▶ **YOUR ASSIGNMENT**: Working from the records below, repeat exactly the lines starting at the line that contains "query returns exactly" and ending at the line that contains "builder, so that", inclusive.

-- Opening Marker --

(* ===== verification/Prelude.v ===== *)
(** * A verification of sqd-network

    sqd-network is the peer-to-peer layer of the SQD data network.  A scheduler
    publishes _assignments_, files that say which worker holds which chunk of
    which dataset; portals and workers read them, send each other signed
    queries over libp2p, and learn from smart contracts who takes part.  This
    development models the code that decides what is written, what is read
    back, what is trusted and whom the node stays connected to, and proves that
    these decisions are the right ones.  All paths are below src/crates.

    ** The parts and where they are modelled

    - data-chunk/src/lib.rs, the chunk id type: [DataChunk].
    - assignments/src/reader.rs, the three binary searches: [Search].
    - assignments: the tables of schema/*.fbs as records and what both split
      formats share (chunk ids, hashes, top runs, CSR columns, column checks):
      [AssignmentFb], with the theory of the columns in [Columns]; the sealing
      of per-worker headers (signatures.rs, [decrypt_headers] of reader.rs):
      [Sealing], [SealProps].
    - assignments, the worker blob: builder.rs in [WorkerBuilder], reader.rs in
      [WorkerReader]; what a staged chunk looks like in the columns in
      [WorkerTheory]; one dataset in [WorkerProps]; every sequence of builder
      calls in [WorkerReach]; table bitmaps and urls, and a concrete blob, in
      [WorkerTables].
    - assignments, the portal blob: [PortalAssignment] (builder and reader),
      [PortalTheory], [PortalProps].
    - assignments, the combined (legacy) blob: [LegacyAssignment], [LegacyProps].
    - assignments/schema/gen, the code [flatc] generated for the three formats:
      [AssignmentGen], [WorkerGen] and [PortalGen], over the interface of the
      FlatBuffers library in [FlatBuffers], with its theory in [FlatTheory] and a
      concrete library in [FlatToy]; each table read and written through that
      code in [AssignmentCodec], [WorkerCodec] and [PortalCodec]; the formats as
      codecs of the builders and readers, and the readers that skip the checks,
      in [WireCodec]; that builders and converter keep to the widths of the
      fields, and which calls leave a dataset the reader refuses, in [BuilderTyped]
      and [ConvertTyped]; theorems and a concrete run
      in [WireProps].
    - assignments/examples/convert_assignment.rs, the tool that turns a combined
      blob into a worker blob and a portal blob and verifies them: the
      conversions and [verify] in [Convert], what they append in
      [ConvertTheory], what verification finds in [ConvertProps], when they
      succeed in [ConvertTotal]; arguments, files and [main] in [ConvertMain],
      [ConvertMainProps], with a concrete file.  [StrSets] holds sets of strings
      in their order.
    - assignments/src/common.rs, the published network state: [NetworkState].
    - messages/src/range.rs: [Ranges]; messages/src/signatures.rs: [Signatures];
      bitstring.rs and versions.rs: [BitString].
    - contract-client/src: merge.rs in [ContractMerge]; the queries of client.rs
      with cli.rs and error.rs in [ContractClient]; the file-backed client, the
      trait with both implementations, transport.rs, the conversions of errors
      and [get_client] in [ContractSetup]; theorems and a concrete chain in
      [ContractProps].
    - transport/src/behaviour: pubsub.rs in [Pubsub];
      node_whitelist.rs in [Whitelist]; addr_cache.rs (and [addr_is_reachable]
      of util.rs) in [AddrCache]; base.rs in [Base], with its operations'
      lemmas in [BaseTheory] and its runs in [BaseProps]; wrapped.rs and
      request_server.rs in [Wrapped]; base.rs behind that wrapper in [BaseWrapped], the simulation that carries the
      invariants over in [BaseNode], and that it comes to rest in [BaseRest];
      keep_alive.rs and noise.rs in [KeepAlive].
    - transport/src/libp2p_stream: [StreamShared] (shared.rs, handler.rs,
      behaviour.rs, control.rs), its operations' lemmas in [StreamTheory], the
      system of controls, handlers and swarm as a step relation with its
      invariant in [StreamSystem], [StreamInv] and [StreamProps].
    - transport/src: stream_server.rs, stream_client.rs, codec.rs and
      util/queue.rs in [StreamIO]; [get_raw_stream] by its [await] points, the
      handle's semaphores, util/stream_with_payload.rs and the exchange of the two
      ends in [StreamClient]; a stream server put together with its
      stream behaviour and wrapper in [StreamServer], [StreamServerProps]; the
      actors' handling of events and their calls in [Actors], [ActorProps];
      util/task_manager.rs in [Tasks]; the actors' loops, handles
      and start-up in [Transports], [TransportProps].
    - transport/src, the set-up: command line, environment, key file and the
      builder's calls (cli.rs, util.rs, lib.rs, builder.rs) in [Setup];
      [from_cli], [build_swarm] and the [build_*] methods with the
      constructors of the actors' behaviours in [NodeBuild], [NodeBuildProps].
    - observer/src: [ObserverNode]; bootnode/src/main.rs and
      keygen/src/main.rs: [Bootnode];
      transport/examples/debug.rs: [DebugTool].

    The parts meet in these places.  [Base] calls [Whitelist] and [AddrCache];
    [KeepAlive] and [StreamServer] are built on [StreamShared]; an [Actors] call
    composes the client and server of [StreamIO] and the limits of both ends, and
    the theorems of [ActorProps] run a portal against a worker; [ContractClient]
    feeds [ContractMerge], and its theorems say what [Whitelist] is given;
    [Wrapped] is a theorem about any implementation of its trait, the class
    [BehaviourWrapper], of which the base behaviour and the stream server are
    instances; the converter runs the combined reader against both builders and
    both readers; the generated code is an instance of [Flatbuffer], the class
    through which builders and readers serialise, so that their theorems hold of
    the bytes; and [NodeBuildProps] follows a node from its command line
    through chain client, builder and actor to the base behaviour in its swarm,
    as [Bootnode] does for the boot node.

    This file holds what all of them use: outcomes of fallible code, the
    stateful-method monad, machine integers, tactics, the [sqd] hint databases.
    [RustStd] models the pieces of the Rust standard library the sources call
    (strings, UTF-8, decimal printing and parsing, slice search, ordered maps);
    [Instances] holds concrete instances of the third-party interfaces; a file
    with theorems ends with a concrete run at which they are applied.

    ** How code becomes definitions

    A Rust function is a Rocq function of the same name (prefixed where two
    types share a method name: [wk_] for WorkerChunk, [wa_] for
    WorkerAssignment, [pk_], [pa_], [pcb_] and [portal_] for the portal side,
    [lb_], [lcb_], [lw_], [as_] and [legacy_] for the combined format, [cb_] for
    the worker's chunk builder, [base_] for BaseBehaviour, [wrapped_],
    [keep_alive_], [noise_], [worker_on_], [portal_on_], [collector_], [cl_],
    [dummy_] and [tm_] for the other components; [X_of] is the constructor of the
    behaviour [X]).  A [&mut self]
    method is a [comp]: it returns an outcome and the state it leaves, also
    when it fails.  [Err] and [Panic] are different outcomes.  Unsigned integers
    are [Z] with their width written out; an addition that overflows panics or
    wraps as the [BuildProfile] says, and the theorems hold for every profile.
    Loops are structural where the source iterates over a collection; the
    searches, the polling and draining loops and the paged reads of the chain
    carry fuel, and their theorems show that the fuel given suffices (a search
    halves its range, so its length bounds the rounds; a poll or drain takes an
    item out of its queue per round; a page after the last entry ends a read; a
    wrapped behaviour ends if its wrapper cannot stay ready without producing).
    Shared, locked state that several tasks use is a step relation over all of
    them; what [select!], a random choice, a timeout or the network decides is
    an argument.  A byte stream is the bytes it delivers and how it ends.  Hash
    sets and maps are [gset] and [gmap]; a loop over one runs over [elements],
    and no theorem depends on that order.  Logging and metrics are left out,
    except where they are what the program is for (observer, debug tool).

    In the generated code a table is a buffer with a position; a read of bytes
    that hold no such value is undefined behaviour, the error [Ub], and an
    [unwrap] of a field that is not there is a [Panic].  Vectors are read at
    once, where the code reads an element when it is asked for; since every
    element is shown readable this makes no difference on accepted buffers.

    What is not in the sources is an interface (a [Class] of operations, and a
    second one with the laws the code relies on, which are the library's
    documented behaviour): the FlatBuffers library ([FlatBufferOps], with
    [FlatBufferSafety] for what its verifier promises of any bytes and
    [FlatBufferCodec] for what its builder promises), libp2p's [PeerId], the
    cryptographic primitives (both with a law that their bytes are bytes,
    [PeerBytes] and [CryptoBytes]), [Vector::lookup_by_key], JSON parsing, the LRU cache, the allow
    list, Kademlia, the delay queue, the two-way map, channels, the semaphore,
    protobuf messages, contract calls, key pairs.  Clocks, the environment
    and the answers of gossipsub are arguments.  Every theorem that uses a law
    has a witness with a concrete implementation.

    ** What the theorems show

    - Assignments: a dataset staged chunk by chunk and emitted is read back
      exactly, in both split formats; a rejected dataset leaves nothing behind;
      a finished blob is accepted by the reader's column checks, unless a dataset
      was finished after it ran out of worker references; its workers are found by
      binary search, and the scan for a
      worker's chunks returns exactly the chunks that name it; bitmaps spell the
      tables a chunk was staged with; urls and ids are the documented ones;
      looking up a block or a timestamp never panics and answers the right chunk
      or the right reason; sealed headers open for their worker.
    - The wire: what the generated code writes it reads back, field by field, in
      all three formats; bytes of any origin that pass the generated verifier are
      read without a panic or undefined behaviour; after any calls, whatever they
      answered, the builders' bytes are read as the tables built, or refused in
      the one case above; a conversion of accepted bytes yields accepted bytes; the
      readers that skip the checks agree with those that make them; a table
      without a required field is not finished.
    - Conversion: run on any well-formed combined blob without gaps the converter
      ends with success, and whatever it builds reads back, through both readers,
      as the source.
    - Messages: extending a range set keeps it sorted, separated and denoting
      the union, short of an overflow at the end of the block numbers; two queries
      or results sign the same bytes only if they agree on what a signature covers
      (of a query, not its request id, compression and chunk version); what
      is signed verifies; a portal's log entry verifies like the result it logs.
    - Contracts: one cluster per operator, without double counting; paged reads
      end and lose nothing, so that the nodes reported are those on chain;
      asking the default strategy once is as good as asking for every worker.
    - Transport: no replay and a rate limit on gossipsub topics, one verdict per
      message; the whitelist is the registry's last state; the address cache
      never claims to know an address it has not; a peer waits in one place
      only, lookups are bounded, connection counters never underflow, and no
      registered worker is forgotten, except until the next chain update one whose
      dial the swarm refused; confidence only rises; a node left alone comes to
      rest.
    - Nodes: a portal, collector or SQL client started from its command line
      keeps to the workers that the chain listed, each of them allowed and, refused
      dials apart, being taken care of, in every state its swarm can bring it to; a boot node lets
      in whom the chain and its command line name, until a signal ends it.
    - Streams: no request for a stream is lost or served twice, whatever
      interleaving of controls, handlers and swarm; a peer that is waited for is
      being dialed; failed and skipped dials answer or hand over every waiting
      request; a protocol has one acceptor; a keep-alive request reaches a
      connection of its peer on both sides of the race with the announcement; a wrapped
      behaviour keeps every event in order; a stream server accounts for every
      stream that arrives.
    - Requests: the streams to a peer that are opening or open are bounded by the
      permits they carry; an exchange delivers whole messages
      or the right error, for every combination of sizes and limits; a portal's
      query returns exactly what the worker computed, or a failure; log
      listeners are the providers of the last lookup, in every interleaving of
      the tasks that share them; collectors advertise once; an actor's events
      reach the application in order, short of a full queue, and its loop is told
      to stop when the last handle is dropped.
    - Set-up and binaries: boot nodes and the key file read back, a worker starts
      only once it can be whitelisted, the observer counts every message.
    - These theorems prove defects: [ConvertProps.gaps_are_not_converted],
      [Ranges.extend_overflows_at_max],
      [Pubsub.first_message_is_unchecked],
      [ActorProps.dropped_answers_are_taken_for_messages],
      [StreamClient.clone_does_not_share_limit],
      [ContractProps.decode_error_keeps_length_word],
      [ContractProps.zero_page_size_does_not_work],
      [Tasks.periodic_may_run_after_cancel], [KeepAlive.noise_task_ends].

    ** What is not modelled, and why

    Of the generated code the [Debug] forms, the impls that let a struct be
    pushed into a vector, and alignment; the 2 GiB limit of a FlatBuffers
    builder, so that a buffer is taken to fit; the limits of the verifier appear
    as the hypothesis [within].  The protobuf types and contract bindings, which
    are generated from files the build reads, and the sub-behaviours of libp2p
    that the code only configures.  The parsing of arguments by clap, the HTTP
    server (one route of axum) and the registration of metrics.  Benches and
    tests.  Nodes are composed in pairs where a call crosses the network
    ([ActorProps], [StreamClient]); a network of many nodes would need a model of
    libp2p's swarm, whose code is not part of the sources. *)

From Stdlib Require Import ZArith Lia Ascii String.
From stdpp Require Import base strings gmap sorting numbers list.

-- Closing Marker --

▶ **TASK SOLUTION**:
      query returns exactly what the worker computed, or a failure; log
      listeners are the providers of the last lookup, in every interleaving of
      the tasks that share them; collectors advertise once; an actor's events
      reach the application in order, short of a full queue, and its loop is told
      to stop when the last handle is dropped.
    - Set-up and binaries: boot nodes and the key file read back, a worker starts
      only once it can be whitelisted, the observer counts every message.
    - These theorems prove defects: [ConvertProps.gaps_are_not_converted],
      [Ranges.extend_overflows_at_max],
      [Pubsub.first_message_is_unchecked],
      [ActorProps.dropped_answers_are_taken_for_messages],
      [StreamClient.clone_does_not_share_limit],
      [ContractProps.decode_error_keeps_length_word],
      [ContractProps.zero_page_size_does_not_work],
      [Tasks.periodic_may_run_after_cancel], [KeepAlive.noise_task_ends].

    ** What is not modelled, and why

    Of the generated code the [Debug] forms, the impls that let a struct be
    pushed into a vector, and alignment; the 2 GiB limit of a FlatBuffers
    builder, so that a buffer is taken to fit; the limits of the verifier appear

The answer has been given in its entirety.